TASK TO CARRY OUT. Select from the records below every line that has the word "CaptureDevice" in it.

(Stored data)
(* ===== verification/TransactionPlan.v ===== *)
(** * Rendered regions and the tail of a transaction

    Every transaction module renders whole regions into a [CaptureDevice],
    collects the blocks that change, and commits them as one transaction.  A
    plan is the list of rendered regions; the lemmas follow it through the
    render, collect and commit steps. *)

From S2P Require Import Prelude Bytes Block Superblock Region Journal JournalCodec JournalRegion.
From S2P Require Import Recovery TransactionImage.

Section Tail.
Context `{BlockDevice D}.

Definition check_report (report : RecoveryReport) (writes : Z) (msg : string)
    : outcome io_error RecoveryReport :=
  try? ensure ((committed_transactions report =? 1) && (home_writes report =? writes))
         (invalid_data msg) in
  Ok report.

(** From [if changed.is_empty()] to the end, with and without a checkpoint. *)
Definition finish_checkpointed (sb : Superblock) (changed : list (Z * block)) (msg : string)
    : M D RecoveryReport :=
  if bool_decide (changed = []) then iret report_default else
  let! es := ilift (single_transaction_log changed) in
  let! report := commit_checkpointed sb es in
  ilift (check_report report (zlen changed) msg).

Definition finish_retained (sb : Superblock) (changed : list (Z * block)) (msg : string)
    : M D RecoveryReport :=
  if bool_decide (changed = []) then iret report_default else
  let! es := ilift (single_transaction_log changed) in
  let! report := commit_retained sb es in
  ilift (check_report report (zlen changed) msg).
End Tail.

(** ** Plans *)

Record region := mkRegion { ri_start : Z; ri_blocks : Z; ri_image : bytes }.

Definition region_ok (r : region) : Prop :=
  0 <= ri_blocks r /\ zlen (ri_image r) = ri_blocks r * BLOCK_SIZE /\ Forall is_byte (ri_image r).

(** The regions follow each other between [lo] and [hi]. *)
Fixpoint plan_ok (lo : Z) (p : list region) (hi : Z) : Prop :=
  match p with
  | [] => lo <= hi
  | r :: p => lo <= ri_start r /\ region_ok r /\ plan_ok (ri_start r + ri_blocks r) p hi
  end.

Definition writes_of (r : region) : list (Z * block) := region_blocks (ri_start r) (ri_blocks r) (ri_image r).
Definition plan_writes (p : list region) : list (Z * block) := mjoin (writes_of <$> p).

Definition install_region (r : region) (v : list block) : list block :=
  put v (ri_start r) (chunks (ri_blocks r) (ri_image r)).
Definition install_plan (p : list region) (v : list block) : list block :=
  foldl (fun v r => install_region r v) v p.

Lemma plan_writes_cons r p : plan_writes (r :: p) = writes_of r ++ plan_writes p.
Proof. done. Qed.

Lemma plan_writes_snoc r p : plan_writes (p ++ [r]) = plan_writes p ++ writes_of r.
Proof. unfold plan_writes. rewrite fmap_app, join_app. simpl. by rewrite app_nil_r. Qed.

Lemma plan_ok_le lo p hi : plan_ok lo p hi -> lo <= hi.
Proof.
  revert lo. induction p as [|r p IH]; intros lo; simpl; [done|].
  intros (Hlo & (Hn & _) & Hp). specialize (IH _ Hp). lia.
Qed.

Lemma plan_ok_snoc lo p r hi :
  plan_ok lo (p ++ [r]) hi <->
    plan_ok lo p (ri_start r) /\ region_ok r /\ ri_start r + ri_blocks r <= hi.
Proof. revert lo. induction p as [|q p IH]; intros lo; simpl; [|rewrite IH]; tauto. Qed.

Lemma plan_ok_weaken lo lo' p hi hi' : plan_ok lo p hi -> lo' <= lo -> hi <= hi' -> plan_ok lo' p hi'.
Proof.
  revert lo lo'. induction p as [|r p IH]; intros lo lo' Hp Hlo Hhi; simpl in *; [lia|].
  destruct Hp as (Hr & Hok & Hp). split; [lia|]. split; [done|]. eapply IH; (done || lia).
Qed.

Lemma writes_of_block r b data : (b, data) ∈ writes_of r <->
  ri_start r <= b < ri_start r + ri_blocks r /\
  data = sub (ri_image r) ((b - ri_start r) * BLOCK_SIZE) BLOCK_SIZE.
Proof. apply elem_of_region_blocks. Qed.

Lemma plan_writes_bounds lo p hi w : plan_ok lo p hi -> w ∈ plan_writes p -> lo <= w.1 < hi.
Proof.
  revert lo. induction p as [|r p IH]; intros lo Hp Hw; [by apply not_elem_of_nil in Hw|].
  destruct Hp as (Hlo & (Hn & _) & Hp). pose proof (plan_ok_le _ _ _ Hp).
  rewrite plan_writes_cons in Hw. apply elem_of_app in Hw as [Hw|Hw].
  - destruct w as [b data]. apply writes_of_block in Hw as [? _]. simpl. lia.
  - specialize (IH _ Hp Hw). lia.
Qed.

Lemma plan_writes_ok lo p hi : plan_ok lo p hi -> Forall (fun w => block_ok w.2) (plan_writes p).
Proof.
  revert lo. induction p as [|r p IH]; intros lo Hp; [constructor|].
  destruct Hp as (Hlo & (Hn & Hl & Hb) & Hp). rewrite plan_writes_cons. apply Forall_app.
  split; [|by eapply IH]. apply Forall_forall. intros [b data] [Hb' ->]%writes_of_block. simpl.
  split; [apply zlen_sub; unfold BLOCK_SIZE in *; lia|auto with bytes].
Qed.

Lemma plan_home_writes sb p :
  plan_ok (allocation_start sb) p (total_blocks sb) -> home_writes_ok sb (plan_writes p).
Proof.
  intros Hp. apply Forall_forall. intros w Hw.
  pose proof (plan_writes_bounds _ _ _ _ Hp Hw). pose proof (plan_writes_ok _ _ _ Hp) as Hb.
  rewrite Forall_forall in Hb. specialize (Hb w Hw). unfold home_block. split; [lia|done].
Qed.

Lemma write_keys_app ws1 ws2 : write_keys (ws1 ++ ws2) = write_keys ws1 ++ write_keys ws2.
Proof. unfold write_keys. by rewrite !fmap_app. Qed.

Lemma plan_writes_NoDup lo p hi : 0 <= lo -> plan_ok lo p hi -> NoDup (write_keys (plan_writes p)).
Proof.
  revert lo. induction p as [|r p IH]; intros lo H0 Hp; [constructor|].
  destruct Hp as (Hlo & (Hn & _) & Hp). rewrite plan_writes_cons, write_keys_app. apply NoDup_app.
  split; [apply write_keys_region; lia|]. split; [|by eapply IH; [|done]; lia].
  unfold write_keys. intros i (b & -> & Hb)%list_elem_of_fmap (c & Heq & Hc)%list_elem_of_fmap.
  apply list_elem_of_fmap in Hb as ([b' data] & -> & Hb). apply list_elem_of_fmap in Hc as (w & -> & Hw).
  apply writes_of_block in Hb as [Hb _]. pose proof (plan_writes_bounds _ _ _ _ Hp Hw). simpl in Heq. lia.
Qed.

Lemma apply_plan_writes lo p hi v :
  0 <= lo -> plan_ok lo p hi -> hi <= zlen v -> apply_writes (plan_writes p) v = install_plan p v.
Proof.
  revert lo v. induction p as [|r p IH]; intros lo v H0 Hp Hv; [done|].
  destruct Hp as (Hlo & (Hn & Hl & Hb) & Hp). pose proof (plan_ok_le _ _ _ Hp).
  rewrite plan_writes_cons, apply_writes_app. unfold writes_of at 1.
  rewrite apply_region_blocks by lia.
  change (install_plan (r :: p) v) with (install_plan p (install_region r v)).
  apply (IH (ri_start r + ri_blocks r)); [lia|done|].
  unfold install_region. rewrite zlen_put by (rewrite ?zlen_chunks; lia). done.
Qed.

Lemma zlen_install_region r v lo hi :
  0 <= lo -> lo <= ri_start r -> region_ok r -> ri_start r + ri_blocks r <= hi -> hi <= zlen v ->
  zlen (install_region r v) = zlen v.
Proof. intros H0 Hlo (Hn & _) Hhi Hv. unfold install_region. apply zlen_put; rewrite ?zlen_chunks; lia. Qed.

(** Installing a plan changes nothing outside its range... *)
Lemma disk_region_plan_outside lo p hi start n : forall v,
  0 <= lo -> plan_ok lo p hi -> hi <= zlen v -> 0 <= start -> 0 <= n -> start + n <= zlen v ->
  (start + n <= lo \/ hi <= start) -> disk_region (install_plan p v) start n = disk_region v start n.
Proof.
  revert lo. induction p as [|r p IH]; intros lo v H0 Hp Hv Hs Hn Hsn Ho; [done|].
  destruct Hp as (Hlo & Hr & Hp). pose proof (plan_ok_le _ _ _ Hp). pose proof Hr as (Hb & Hl & _).
  pose proof (zlen_install_region r v lo hi H0 Hlo Hr ltac:(lia) Hv) as Hz.
  change (install_plan (r :: p) v) with (install_plan p (install_region r v)).
  rewrite (IH (ri_start r + ri_blocks r)) by (done || lia).
  apply disk_region_put_other; lia.
Qed.

(** ... and puts every region in place. *)
Lemma disk_region_plan lo p hi r : forall v,
  0 <= lo -> plan_ok lo p hi -> hi <= zlen v -> r ∈ p ->
  disk_region (install_plan p v) (ri_start r) (ri_blocks r) = ri_image r.
Proof.
  revert lo. induction p as [|q p IH]; intros lo v H0 Hp Hv Hin; [by apply not_elem_of_nil in Hin|].
  destruct Hp as (Hlo & Hq & Hp). pose proof (plan_ok_le _ _ _ Hp). pose proof Hq as (Hb & Hl & Hby).
  pose proof (zlen_install_region q v lo hi H0 Hlo Hq ltac:(lia) Hv) as Hz.
  change (install_plan (q :: p) v) with (install_plan p (install_region q v)).
  apply elem_of_cons in Hin as [->|Hin].
  - rewrite (disk_region_plan_outside (ri_start q + ri_blocks q) p hi) by (done || lia).
    apply disk_region_put_same; (done || lia).
  - apply (IH (ri_start q + ri_blocks q)); (done || lia).
Qed.

(** ** Rendering and collecting *)

(** The capture device holds exactly the blocks of a plan. *)
Definition captured (cap : CaptureDevice) (p : list region) : Prop :=
  forall b data, capture_blocks cap !! b = Some data <-> (b, data) ∈ plan_writes p.

Lemma captured_new n : captured (capture_new n) [].
Proof.
  intros b data. unfold capture_new. simpl. rewrite lookup_empty.
  split; [done|by intros ?%not_elem_of_nil].
Qed.

Lemma region_writes_keys r : 0 <= ri_blocks r ->
  NoDup (region_writes (ri_start r) (ri_blocks r) (ri_image r)).*1.
Proof.
  intros Hn. rewrite region_writes_blocks, fmap_reverse by done. rewrite reverse_Permutation.
  rewrite region_blocks_keys. apply NoDup_seqZ.
Qed.

(** Storing one more region on the capture device extends the plan. *)
Lemma captured_store cap p r lo hi (m : M CaptureDevice unit) :
  captured cap p -> plan_ok lo (p ++ [r]) hi -> hi <= capture_block_count cap ->
  m cap = (do! write_seq (region_writes (ri_start r) (ri_blocks r) (ri_image r)) in flush) cap ->
  exists cap', run_on m cap = Ok (tt, cap') /\ captured cap' (p ++ [r]) /\
    capture_block_count cap' = capture_block_count cap.
Proof.
  intros Hcap Hp Hhi Hm. apply plan_ok_snoc in Hp as (Hp & (Hn & _) & Hend).
  unfold run_on. rewrite Hm. unfold ibind. rewrite capture_write_seq.
  2: { apply Forall_forall. intros w Hw. rewrite region_writes_blocks, elem_of_reverse in Hw by done.
       destruct w as [b data]. apply writes_of_block in Hw as [Hb _]. simpl. lia. }
  simpl. eexists. split; [done|]. split; [|done]. intros b data. cbn [capture_blocks].
  rewrite plan_writes_snoc, elem_of_app.
  set (ws := region_writes _ _ _).
  assert (Hws : forall w, w ∈ ws <-> w ∈ writes_of r).
  { intros w. unfold ws. by rewrite region_writes_blocks, elem_of_reverse. }
  destruct (decide (b ∈ ws.*1)) as [Hin|Hin].
  - apply list_elem_of_fmap in Hin as ([b' x] & -> & Hin). simpl.
    rewrite (lookup_install_in ws _ b' x) by (done || by apply region_writes_keys).
    apply Hws in Hin as Hin'. apply writes_of_block in Hin' as [Hb Hx]. rewrite writes_of_block. split.
    + intros [= ->]. by right.
    + intros [Hp'|[_ ->]]; [apply (plan_writes_bounds _ _ _ _ Hp) in Hp'; simpl in Hp'; lia|by rewrite Hx].
  - rewrite lookup_install_notin by done. rewrite (Hcap b data). split; [by left|]. intros [?|Hw]; [done|].
    exfalso. apply Hin, list_elem_of_fmap. exists (b, data). split; [done|]. by apply Hws.
Qed.

Lemma captured_nil cap msg : captured cap [] -> ensure_empty cap msg = Ok tt.
Proof.
  intros Hcap. unfold ensure_empty. rewrite bool_decide_eq_true_2; [done|].
  apply map_empty. intros b. apply eq_None_not_Some. intros [data Hd]. apply Hcap in Hd.
  by apply not_elem_of_nil in Hd.
Qed.

Section PlanSpec.
Context `{DeviceLaws D}.
Implicit Types (d : D) (v s : list block).

(** Collecting the first region of the captured plan. *)
Lemma wp_collect_region h d v s cap r p lo hi msg changed :
  at_state h d v s -> captured cap (r :: p) -> 0 <= lo -> plan_ok lo (r :: p) hi -> hi <= zlen v ->
  wp (collect_changed_range cap (ri_start r, ri_start r + ri_blocks r) msg changed)
    (fun a d' => at_state h d' v s /\ captured a.1 p /\
       a.2 = changed ++ changed_writes v (writes_of r))
    (fun _ d' => crashed d' s /\ h = false) d.
Proof.
  intros Hst Hcap H0 (Hlo & (Hn & _) & Hp) Hhi. pose proof (plan_ok_le _ _ _ Hp).
  eapply wp_mono; [eapply (wp_collect h d v s cap _ _ _ _
    (fun b => sub (ri_image r) ((b - ri_start r) * BLOCK_SIZE) BLOCK_SIZE)); [done|lia..|]|..].
  - intros k Hk. apply Hcap. rewrite plan_writes_cons, elem_of_app. left. by apply writes_of_block.
  - simpl. intros [cap' changed'] d' (Hst' & Hbl & Hch). simpl in *. split; [done|]. split; [|done].
    intros b data. rewrite Hbl. case_decide as Hin.
    + split; [done|]. intros Hw. apply (plan_writes_bounds _ _ _ _ Hp) in Hw. simpl in Hw. lia.
    + rewrite (Hcap b data), plan_writes_cons, elem_of_app, writes_of_block. tauto.
  - done.
Qed.

(** ** The tail *)

Context (sb : Superblock) (Hgeo : geometry sb).
Context (v : list block) (Hv : image_ok (total_blocks sb) v).
Context (ws : list (Z * block)) (Hws : home_writes_ok sb ws).

(** What a committed transaction leaves on the disk. *)
Definition committed_image (sb : Superblock) (ws : list (Z * block)) (v : list block) : list block :=
  if bool_decide (ws = []) then v else clear_journal sb (apply_writes ws v).
Definition retained_image (sb : Superblock) (ws : list (Z * block)) (v : list block) : list block :=
  if bool_decide (ws = []) then v else apply_writes ws (logged sb ws v).
Definition fits_log (sb : Superblock) (ws : list (Z * block)) : Prop :=
  ws <> [] -> journal_fits sb (tx_log ws).
Definition report_for (ws : list (Z * block)) : RecoveryReport :=
  if bool_decide (ws = []) then report_default else mkRecoveryReport 1 (zlen ws).

Lemma check_report_Ok msg : check_report (mkRecoveryReport 1 (zlen ws)) (zlen ws) msg =
  Ok (mkRecoveryReport 1 (zlen ws)).
Proof. unfold check_report. simpl. by rewrite Z.eqb_refl. Qed.

Lemma wp_finish_checkpointed h d msg :
  at_state h d v v ->
  wp (finish_checkpointed sb ws msg)
    (fun r d' => fits_log sb ws /\ r = report_for ws /\
       at_state h d' (committed_image sb ws v) (committed_image sb ws v))
    (fun _ d' => (h = true -> ws <> [] /\ ~ journal_fits sb (tx_log ws)) /\
       exists s, crashed d' s /\ wal_state sb v ws s) d.
Proof.
  intros Hst. unfold finish_checkpointed, report_for, committed_image. case_bool_decide as Hnil.
  { apply wp_ret. by split; [intros ?|]. }
  apply wp_bind, wp_lift. rewrite single_transaction_log_Ok. simpl.
  apply wp_bind. eapply wp_mono; [by apply wp_commit_checkpointed|..]; simpl.
  - intros r d' (Hfit & -> & Hst'). apply wp_lift. rewrite check_report_Ok. by split; [intros ?|].
  - intros e d' [Hh Hs]. split; [by auto|done].
Qed.

Lemma wp_finish_retained h d msg :
  at_state h d v v ->
  wp (finish_retained sb ws msg)
    (fun r d' => fits_log sb ws /\ r = report_for ws /\
       at_state h d' (retained_image sb ws v) (retained_image sb ws v))
    (fun _ d' => (h = true -> ws <> [] /\ ~ journal_fits sb (tx_log ws)) /\
       exists s, crashed d' s /\ wal_state sb v ws s) d.
Proof.
  intros Hst. unfold finish_retained, report_for, retained_image. case_bool_decide as Hnil.
  { apply wp_ret. by split; [intros ?|]. }
  apply wp_bind, wp_lift. rewrite single_transaction_log_Ok. simpl.
  apply wp_bind. eapply wp_mono; [by apply wp_commit_retained|..]; simpl.
  - intros r d' (Hfit & -> & Hst'). apply wp_lift. rewrite check_report_Ok. by split; [intros ?|].
  - intros e d' [Hh Hs]. split; [by auto|done].
Qed.
End PlanSpec.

SOLUTION FOR THIS EXERCISE.
    Every transaction module renders whole regions into a [CaptureDevice],
Definition captured (cap : CaptureDevice) (p : list region) : Prop :=
Lemma captured_store cap p r lo hi (m : M CaptureDevice unit) :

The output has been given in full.